*INSTRUCTIONS TO FOLLOW:*
Will you return, word for word, only the lines from the top of the data below down to and including the one with "else forallb isNameChar (tail name)."?

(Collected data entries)
===

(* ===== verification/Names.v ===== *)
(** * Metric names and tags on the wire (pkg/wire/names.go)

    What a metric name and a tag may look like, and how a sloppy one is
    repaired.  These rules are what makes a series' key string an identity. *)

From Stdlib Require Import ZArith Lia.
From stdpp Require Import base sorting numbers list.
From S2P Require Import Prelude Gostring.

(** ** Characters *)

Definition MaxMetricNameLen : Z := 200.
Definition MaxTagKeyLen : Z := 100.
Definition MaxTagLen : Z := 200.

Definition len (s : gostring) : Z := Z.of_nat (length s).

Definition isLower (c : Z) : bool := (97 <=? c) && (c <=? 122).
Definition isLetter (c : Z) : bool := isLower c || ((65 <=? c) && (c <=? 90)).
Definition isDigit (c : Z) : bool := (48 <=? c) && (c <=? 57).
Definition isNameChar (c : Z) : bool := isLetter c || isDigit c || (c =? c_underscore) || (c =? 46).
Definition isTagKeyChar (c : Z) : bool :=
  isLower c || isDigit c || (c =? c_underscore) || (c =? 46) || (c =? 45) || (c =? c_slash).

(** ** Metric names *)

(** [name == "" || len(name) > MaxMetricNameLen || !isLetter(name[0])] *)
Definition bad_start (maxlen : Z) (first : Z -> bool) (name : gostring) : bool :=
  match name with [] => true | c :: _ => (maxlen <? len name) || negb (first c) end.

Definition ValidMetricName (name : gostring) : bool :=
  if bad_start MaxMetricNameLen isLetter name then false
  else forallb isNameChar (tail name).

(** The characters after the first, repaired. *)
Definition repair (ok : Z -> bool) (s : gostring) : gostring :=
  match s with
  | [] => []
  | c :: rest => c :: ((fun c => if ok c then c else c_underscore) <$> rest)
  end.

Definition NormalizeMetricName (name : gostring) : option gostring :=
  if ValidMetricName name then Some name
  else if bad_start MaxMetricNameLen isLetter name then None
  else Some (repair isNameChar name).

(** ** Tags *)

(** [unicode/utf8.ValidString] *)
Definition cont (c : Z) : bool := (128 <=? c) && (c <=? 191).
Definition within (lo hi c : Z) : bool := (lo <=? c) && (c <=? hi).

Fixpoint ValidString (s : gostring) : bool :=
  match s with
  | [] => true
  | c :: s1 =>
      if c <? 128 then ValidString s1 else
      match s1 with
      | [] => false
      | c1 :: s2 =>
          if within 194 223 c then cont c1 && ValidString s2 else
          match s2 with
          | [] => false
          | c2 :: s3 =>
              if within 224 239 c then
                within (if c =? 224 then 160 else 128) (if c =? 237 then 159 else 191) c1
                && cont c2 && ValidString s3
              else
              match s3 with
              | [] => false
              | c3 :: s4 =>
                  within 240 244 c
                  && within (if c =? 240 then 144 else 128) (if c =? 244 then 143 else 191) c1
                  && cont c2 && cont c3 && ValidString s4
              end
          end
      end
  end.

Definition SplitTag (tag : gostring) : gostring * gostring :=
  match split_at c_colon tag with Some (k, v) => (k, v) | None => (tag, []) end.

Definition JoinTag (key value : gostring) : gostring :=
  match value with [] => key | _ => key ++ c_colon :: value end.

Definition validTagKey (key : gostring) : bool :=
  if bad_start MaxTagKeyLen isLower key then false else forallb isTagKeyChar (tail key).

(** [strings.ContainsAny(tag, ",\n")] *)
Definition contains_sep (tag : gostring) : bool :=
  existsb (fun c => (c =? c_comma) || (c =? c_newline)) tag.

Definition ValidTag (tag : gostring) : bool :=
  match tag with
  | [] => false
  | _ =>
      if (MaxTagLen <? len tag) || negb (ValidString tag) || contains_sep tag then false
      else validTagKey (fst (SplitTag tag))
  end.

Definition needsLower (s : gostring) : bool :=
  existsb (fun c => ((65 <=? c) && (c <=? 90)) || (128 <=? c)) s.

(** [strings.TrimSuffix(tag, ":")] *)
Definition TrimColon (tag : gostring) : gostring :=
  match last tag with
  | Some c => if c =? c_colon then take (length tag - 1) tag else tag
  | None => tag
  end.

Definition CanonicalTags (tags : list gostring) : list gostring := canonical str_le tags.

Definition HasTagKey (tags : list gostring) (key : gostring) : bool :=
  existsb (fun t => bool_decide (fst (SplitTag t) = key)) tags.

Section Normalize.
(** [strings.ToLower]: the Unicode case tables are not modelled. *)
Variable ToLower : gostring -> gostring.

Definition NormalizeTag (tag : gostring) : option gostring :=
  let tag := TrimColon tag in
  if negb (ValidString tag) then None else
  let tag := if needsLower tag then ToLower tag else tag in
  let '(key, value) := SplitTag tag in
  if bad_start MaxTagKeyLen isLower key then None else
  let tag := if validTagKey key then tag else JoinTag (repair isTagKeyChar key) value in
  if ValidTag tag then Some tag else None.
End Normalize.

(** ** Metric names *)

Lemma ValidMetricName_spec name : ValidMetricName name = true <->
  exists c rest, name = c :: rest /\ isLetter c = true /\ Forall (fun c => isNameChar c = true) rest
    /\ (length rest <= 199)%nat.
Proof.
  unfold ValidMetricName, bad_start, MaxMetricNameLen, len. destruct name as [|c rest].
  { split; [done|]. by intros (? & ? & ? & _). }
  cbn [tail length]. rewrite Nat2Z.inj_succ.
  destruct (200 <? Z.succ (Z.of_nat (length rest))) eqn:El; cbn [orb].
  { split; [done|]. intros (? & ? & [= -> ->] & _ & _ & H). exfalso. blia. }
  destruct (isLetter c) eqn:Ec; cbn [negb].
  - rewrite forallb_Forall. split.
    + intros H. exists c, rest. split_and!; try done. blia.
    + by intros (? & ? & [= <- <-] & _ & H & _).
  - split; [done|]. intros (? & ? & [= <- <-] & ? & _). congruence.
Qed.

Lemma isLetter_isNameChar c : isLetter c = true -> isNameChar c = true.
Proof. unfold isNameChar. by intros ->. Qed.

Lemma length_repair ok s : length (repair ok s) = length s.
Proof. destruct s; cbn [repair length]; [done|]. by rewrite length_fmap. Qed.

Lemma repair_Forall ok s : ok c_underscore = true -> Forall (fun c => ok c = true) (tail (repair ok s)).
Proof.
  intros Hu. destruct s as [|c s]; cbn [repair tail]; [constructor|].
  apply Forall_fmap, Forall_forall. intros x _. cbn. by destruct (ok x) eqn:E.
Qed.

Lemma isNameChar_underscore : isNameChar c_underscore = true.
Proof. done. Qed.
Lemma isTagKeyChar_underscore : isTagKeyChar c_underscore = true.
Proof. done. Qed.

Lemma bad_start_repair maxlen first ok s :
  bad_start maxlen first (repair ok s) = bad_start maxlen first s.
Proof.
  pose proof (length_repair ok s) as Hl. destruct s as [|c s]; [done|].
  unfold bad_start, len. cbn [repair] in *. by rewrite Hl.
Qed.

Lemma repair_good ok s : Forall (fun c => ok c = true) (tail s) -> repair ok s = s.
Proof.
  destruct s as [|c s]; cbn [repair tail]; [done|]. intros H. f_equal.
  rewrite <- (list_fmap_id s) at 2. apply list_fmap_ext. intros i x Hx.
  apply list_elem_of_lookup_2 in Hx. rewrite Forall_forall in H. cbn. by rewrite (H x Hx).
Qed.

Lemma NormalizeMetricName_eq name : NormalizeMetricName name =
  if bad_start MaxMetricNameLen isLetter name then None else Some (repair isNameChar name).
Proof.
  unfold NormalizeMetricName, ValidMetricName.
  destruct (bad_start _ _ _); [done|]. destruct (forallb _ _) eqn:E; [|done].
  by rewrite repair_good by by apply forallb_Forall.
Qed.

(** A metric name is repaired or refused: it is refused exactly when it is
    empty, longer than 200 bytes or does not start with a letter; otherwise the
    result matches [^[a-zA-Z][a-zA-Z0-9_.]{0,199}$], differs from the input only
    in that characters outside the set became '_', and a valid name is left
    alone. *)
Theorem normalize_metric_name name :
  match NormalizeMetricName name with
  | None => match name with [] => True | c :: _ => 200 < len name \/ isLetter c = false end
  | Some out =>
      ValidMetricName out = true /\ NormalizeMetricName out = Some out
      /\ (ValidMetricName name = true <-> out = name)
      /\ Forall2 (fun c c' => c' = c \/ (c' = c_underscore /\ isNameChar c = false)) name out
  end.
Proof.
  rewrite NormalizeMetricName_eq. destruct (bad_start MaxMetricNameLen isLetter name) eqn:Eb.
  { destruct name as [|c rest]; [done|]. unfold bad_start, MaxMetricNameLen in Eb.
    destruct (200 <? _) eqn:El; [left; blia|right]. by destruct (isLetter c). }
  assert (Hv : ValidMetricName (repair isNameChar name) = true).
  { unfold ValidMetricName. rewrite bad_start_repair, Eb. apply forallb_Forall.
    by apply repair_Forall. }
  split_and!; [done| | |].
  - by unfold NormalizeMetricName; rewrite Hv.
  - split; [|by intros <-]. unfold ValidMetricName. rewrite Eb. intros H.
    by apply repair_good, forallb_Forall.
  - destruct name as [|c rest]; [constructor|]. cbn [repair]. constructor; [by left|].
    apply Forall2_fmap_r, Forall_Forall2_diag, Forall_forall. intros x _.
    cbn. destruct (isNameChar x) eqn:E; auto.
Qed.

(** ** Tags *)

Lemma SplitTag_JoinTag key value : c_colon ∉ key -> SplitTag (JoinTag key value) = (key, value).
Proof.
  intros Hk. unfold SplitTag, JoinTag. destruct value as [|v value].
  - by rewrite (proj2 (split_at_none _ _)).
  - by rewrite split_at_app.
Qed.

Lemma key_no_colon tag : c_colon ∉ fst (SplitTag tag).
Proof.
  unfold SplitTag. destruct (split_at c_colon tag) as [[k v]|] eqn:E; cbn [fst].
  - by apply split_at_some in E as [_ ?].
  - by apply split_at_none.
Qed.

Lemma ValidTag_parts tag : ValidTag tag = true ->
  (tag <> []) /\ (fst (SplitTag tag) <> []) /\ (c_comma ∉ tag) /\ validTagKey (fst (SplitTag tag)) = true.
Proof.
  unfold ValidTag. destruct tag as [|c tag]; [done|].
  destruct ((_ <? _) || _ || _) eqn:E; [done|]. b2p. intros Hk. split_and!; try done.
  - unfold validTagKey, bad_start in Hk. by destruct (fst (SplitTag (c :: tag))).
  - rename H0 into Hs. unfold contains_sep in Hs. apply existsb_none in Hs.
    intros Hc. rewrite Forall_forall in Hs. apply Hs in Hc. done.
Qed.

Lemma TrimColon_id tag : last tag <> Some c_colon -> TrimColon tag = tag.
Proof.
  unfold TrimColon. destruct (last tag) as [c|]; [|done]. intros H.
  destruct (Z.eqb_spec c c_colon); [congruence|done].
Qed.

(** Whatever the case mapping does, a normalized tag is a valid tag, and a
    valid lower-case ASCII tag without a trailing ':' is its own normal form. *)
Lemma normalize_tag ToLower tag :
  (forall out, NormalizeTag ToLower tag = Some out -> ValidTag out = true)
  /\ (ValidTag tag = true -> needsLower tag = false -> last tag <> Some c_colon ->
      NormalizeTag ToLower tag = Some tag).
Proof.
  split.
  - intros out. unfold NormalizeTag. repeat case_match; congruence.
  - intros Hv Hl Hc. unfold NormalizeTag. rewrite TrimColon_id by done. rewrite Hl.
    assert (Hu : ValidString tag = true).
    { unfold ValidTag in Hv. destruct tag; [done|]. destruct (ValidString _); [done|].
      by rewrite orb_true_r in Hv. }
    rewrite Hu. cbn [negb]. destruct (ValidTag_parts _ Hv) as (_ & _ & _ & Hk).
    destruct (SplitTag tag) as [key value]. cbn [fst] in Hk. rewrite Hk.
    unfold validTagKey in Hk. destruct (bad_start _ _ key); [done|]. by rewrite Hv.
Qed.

===

*YOUR RESPONSE:*
(* ===== verification/Names.v ===== *)
(** * Metric names and tags on the wire (pkg/wire/names.go)

    What a metric name and a tag may look like, and how a sloppy one is
    repaired.  These rules are what makes a series' key string an identity. *)

From Stdlib Require Import ZArith Lia.
From stdpp Require Import base sorting numbers list.
From S2P Require Import Prelude Gostring.

(** ** Characters *)

Definition MaxMetricNameLen : Z := 200.
Definition MaxTagKeyLen : Z := 100.
Definition MaxTagLen : Z := 200.

Definition len (s : gostring) : Z := Z.of_nat (length s).

Definition isLower (c : Z) : bool := (97 <=? c) && (c <=? 122).
Definition isLetter (c : Z) : bool := isLower c || ((65 <=? c) && (c <=? 90)).
Definition isDigit (c : Z) : bool := (48 <=? c) && (c <=? 57).
Definition isNameChar (c : Z) : bool := isLetter c || isDigit c || (c =? c_underscore) || (c =? 46).
Definition isTagKeyChar (c : Z) : bool :=
  isLower c || isDigit c || (c =? c_underscore) || (c =? 46) || (c =? 45) || (c =? c_slash).

(** ** Metric names *)

(** [name == "" || len(name) > MaxMetricNameLen || !isLetter(name[0])] *)
Definition bad_start (maxlen : Z) (first : Z -> bool) (name : gostring) : bool :=
  match name with [] => true | c :: _ => (maxlen <? len name) || negb (first c) end.

Definition ValidMetricName (name : gostring) : bool :=
  if bad_start MaxMetricNameLen isLetter name then false
  else forallb isNameChar (tail name).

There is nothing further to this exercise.